Duplicate content is becoming a major issue not only for all the search engines, but also for Webmasters from all around the world. In the session, the representatives of the big three, namely Google, Yahoo! Search and MSN Live, explain some of their strategies with regard to duplicate content.
- Rand Fishkin
- Ben D'Angelo, Software Engineer of Google
- Derrick Wheeler, Senior Search Engine Optmization Architect of Microsoft
- Priyank Garg, Director Product Management of Yahoo! Search
The session was initiated by Ben D'Angelo, who started of by pointing out the crucial duplicate content issue of multiple URLs pointing to the same page or quite similar pages. Duplicate content is also found across other websites as syndicated or scraped content. The perfect situation is when one URL would be simply leading to one piece of content.
There are a number of examples of duplicates, such as www & no www, session IDs, URL parameters, print version pages, CNAMEs, etc. Then there are also similar content on different URLs as well as sites in different countries with same content.
Ben want on to explain how Google handles duplicate content. They basically cluster pages together and choose the page that best represents the search. Google employs different kinds of filters for the different kinds of duplicate content. But this is simply a filter and not any kind of penalty
So how to prevent this from happening with you. You can take some of the following measures:
- To prevent exact duplicates, one could use a 301 redirect.
- To prevent near duplicates, one could use robots.txt.
- A different language us not a duplicate. One could use unique content specific to the countries.
- Don't put extraneous parameters in the URLs.
But there is a chance that other sites would cause duplicate content. In case you are syndicating your content out then ensure that there is a link back to your original article or content. One could also give a short summary about the same. In case you are syndicating another's content then you could do the reverse.
It would be an extremely rare case that scrapers would be impacting you or your content. However, one can't rule out the possiblity and in case the same happens, then one should file a DMCA and/or Spam Report.
Ben was followed by Priyank Garg, who explained how Yahoo! Search deals with the same. Yahoo! uses duplicate filters through all the steps in the pipeline. He went on to showcase some examples and stated that most duplicate content is accidental. A large number of duplicates come from soft 404, not the real 404s. Many of them are also abusive forms just as scrapers.
The final speaker of the session was Derrick Wheeler of Microsoft. Derrick made no bones in making it clear that duplicate content was Microsoft's worse nightmare.

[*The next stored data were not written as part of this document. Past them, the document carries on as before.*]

(** * The [show-deploys] command of the CasperLabs Python client

    Source: client-py/casperlabs_client/commands/show_deploys_cmd.py

    The module exports three constants ([NAME], [HELP], [OPTIONS]) and one
    callable, [method], which is the function written under [def method]
    decorated with [guarded_command].  The function asks the client object
    for the deploys of a block and hands the answer to [_print_blocks].

    Both collaborators live outside the module.  They are modelled as
    arbitrary state transformers over an abstract outside world, which may
    return a value or raise; every invocation is recorded in a trace so
    that statements about "which calls are made" can be phrased. *)

From Stdlib Require Import String List ZArith.
From stdpp Require Import base strings gmap list.
Import ListNotations.
Local Open Scope string_scope.
Local Open Scope list_scope.
Set Warnings "-register-all".

(** ** Python values, exceptions and calls *)

Module Py.

(** The fragment of the Python value universe that flows through the
    command: [None], booleans, integers (exit codes), strings, the [str]
    type object used in the option schema, and sequences (the response is
    a sequence of deploy records). *)
Inductive value : Type :=
| VNone
| VBool (b : bool)
| VInt (z : Z)
| VStr (s : string)
| VType (name : string)
| VSeq (items : list value).

(** An exception object: its class name and its message. *)
Record exn : Type := mk_exn { exn_class : string; exn_msg : string }.

(** How the evaluation of an expression or of a function body ends. *)
Inductive outcome (A : Type) : Type :=
| Returned (a : A)
| Raised (e : exn).
Arguments Returned {A} a.
Arguments Raised {A} e.

(** Did it end by returning? *)
Definition is_returned {A : Type} (o : outcome A) : bool :=
  match o with
  | Returned _ => true
  | Raised _ => false
  end.

(** Keyword arguments, in the order they are written at the call site. *)
Definition kwargs : Type := list (string * value).

(** Who is being called: a method looked up on the client object, a
    module-level function imported from [casperlabs_client.utils], or a
    Python builtin. *)
Inductive callee : Type :=
| ClientMethod (name : string)
| UtilsFunction (name : string)
| Builtin (name : string).

(** One recorded invocation. *)
Record call : Type := mk_call {
  call_target : callee;
  call_args : list value;
  call_kwargs : kwargs
}.

(** An [argparse.Namespace]: attribute name to value. *)
Abbreviation namespace := (gmap string value).

Section World.

(** The outside world (the node behind the gRPC channel, the terminal). *)
Context {W : Type}.

(** A callable living outside the module. *)
Definition external : Type :=
  list value -> kwargs -> W -> outcome value * W.

(** The client object, seen through its methods. *)
Definition client : Type := string -> external.

(** Interpreter state: the outside world and the trace of the calls that
    left the module so far, oldest first. *)
Record state : Type := mk_state { world : W; trace : list call }.

(** Computations: state passing with exceptions. *)
Definition M (A : Type) : Type := state -> outcome A * state.

#[global] Instance M_ret : MRet M :=
  fun A (a : A) st => (Returned a, st).

(** [raise e] *)
#[global] Instance M_throw : MThrow exn M :=
  fun A (e : exn) st => (Raised e, st).

(** Sequencing: an exception raised by the first part skips the rest. *)
#[global] Instance M_bind : MBind M :=
  fun A B (k : A -> M B) (m : M A) st =>
    match m st with
    | (Returned a, st') => k a st'
    | (Raised e, st') => (Raised e, st')
    end.

(** [try: m except BaseException as e: h e] *)
Definition try_except {A : Type} (m : M A) (h : exn -> M A) : M A :=
  fun st =>
    match m st with
    | (Returned a, st') => (Returned a, st')
    | (Raised e, st') => h e st'
    end.

(** Attribute access [ns.name] on a namespace. *)
Definition getattr (ns : namespace) (name : string) : M value :=
  match ns !! name with
  | Some v => mret v
  | None =>
      mthrow (mk_exn "AttributeError"
               ("'Namespace' object has no attribute '" ++ name ++ "'")%string)
  end.

(** Calling an external callable: it runs on the current world, and the
    call is appended to the trace whether it returns or raises. *)
Definition invoke (c : callee) (f : external)
    (pos : list value) (kw : kwargs) : M value :=
  fun st =>
    let '(o, w') := f pos kw (world st) in
    (o, mk_state w' (trace st ++ [mk_call c pos kw])).

End World.

Arguments external : clear implicits.
Arguments client : clear implicits.
Arguments state : clear implicits.
Arguments M : clear implicits.

End Py.

Import Py.

(** ** The module [show_deploys_cmd] *)

(** [NAME: str = "show-deploys"] *)
Definition NAME : string := "show-deploys".

(** [HELP: str = "View deploys included in a block."] *)
Definition HELP : string := "View deploys included in a block.".

(** [OPTIONS = [[("hash",), dict(type=str, help="...")]]]: a list of
    entries, each a tuple of names and a dictionary of settings handed to
    the argument parser by the dispatcher. *)
Definition OPTIONS : list (list string * gmap string value) :=
  [ (["hash"],
     {[ "type" := VType "str";
        "help" := VStr "Value of the block hash, base16 encoded." ]}) ].

Section Imports.

Context {W : Type}.

(** A command as the dispatcher sees it: [f(casperlabs_client, args)]. *)
Definition command : Type := client W -> namespace -> M W value.

(** [from casperlabs_client.utils import guarded_command, _print_blocks] *)
Variable guarded_command : command -> command.
Variable _print_blocks : external W.

(** The function written under [def method(casperlabs_client, args)]. *)
Definition method_body : command :=
  fun casperlabs_client args =>
    hash ← getattr args "hash";
    response ← invoke (ClientMethod "showDeploys")
                 (casperlabs_client "showDeploys")
                 [hash] [("full_view", VBool false)];
    invoke (UtilsFunction "_print_blocks") _print_blocks
      [response] [("element_name", VStr "deploy")];;
    mret VNone.

(** The module attribute [method]: the decorator applied to the function. *)
Definition method : command := guarded_command method_body.

End Imports.

Arguments command : clear implicits.

(** ** Reading a trace *)

(** The calls a computation adds to the trace when started in [st]. *)
Definition issued {W A : Type} (m : M W A) (st : state W) : list call :=
  drop (length (trace st)) (trace (m st).2).
(** * Neon Motion Drum: the motion detector and the synth drum engine

    A shallow embedding of [motion.js] (class [MotionDetector]) and of
    [audio.js] (class [SynthDrums]), and the properties of the two engines.

    Conventions of the embedding.
    - A JavaScript object with mutable fields is a record; a method is a
      function from the record (and what the platform hands to the call) to
      a completion and the record afterwards.
    - Array indices, pixel coordinates and grid dimensions are [nat];
      [Date.now()], [threshold] and [cooldownMs] are [Z].
    - Brightness values are JavaScript Numbers.  They are computed here in
      exact rational arithmetic ([Qc]); binary64 rounding is not part of the
      model.  The two agree wherever the doubles are exact, in particular on
      frames of one colour per cell.
    - What the browser decides (the clock, the readiness of the video, the
      pixels a draw produces, an exception of the canvas) is an explicit
      argument of the call. *)

From Stdlib Require Import ZArith QArith Qcanon Qcabs Qround Strings.String Strings.Byte.
From Stdlib Require Import Lqa.
From Stdlib Require Import Sorting.Sorted.
From stdpp Require Import base tactics option list numbers sorting.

Microsoft follow the methodology of CIRTS, which goes as:
- C= Crawl
- I= Index
- R= Rank
- T= Traffic
- A= Action
He offered the following tips on how to handle the problem of duplicate content:
- Try to detect when an engine comes to your site.
- Sometimes, such as in the case of session Ids, it can also be helpful.
- Be fully aware of your parameters.
- Make sure that you link to your parameters in a consistent order.
- Exclude any form of duplicates using robots.txt, noindex, nofollow, etc.
- Try to get hold of a tool that can crawl your site. This will enable you to see how an engine will be looking at your site.
- Always focus on the strong URLs of your website first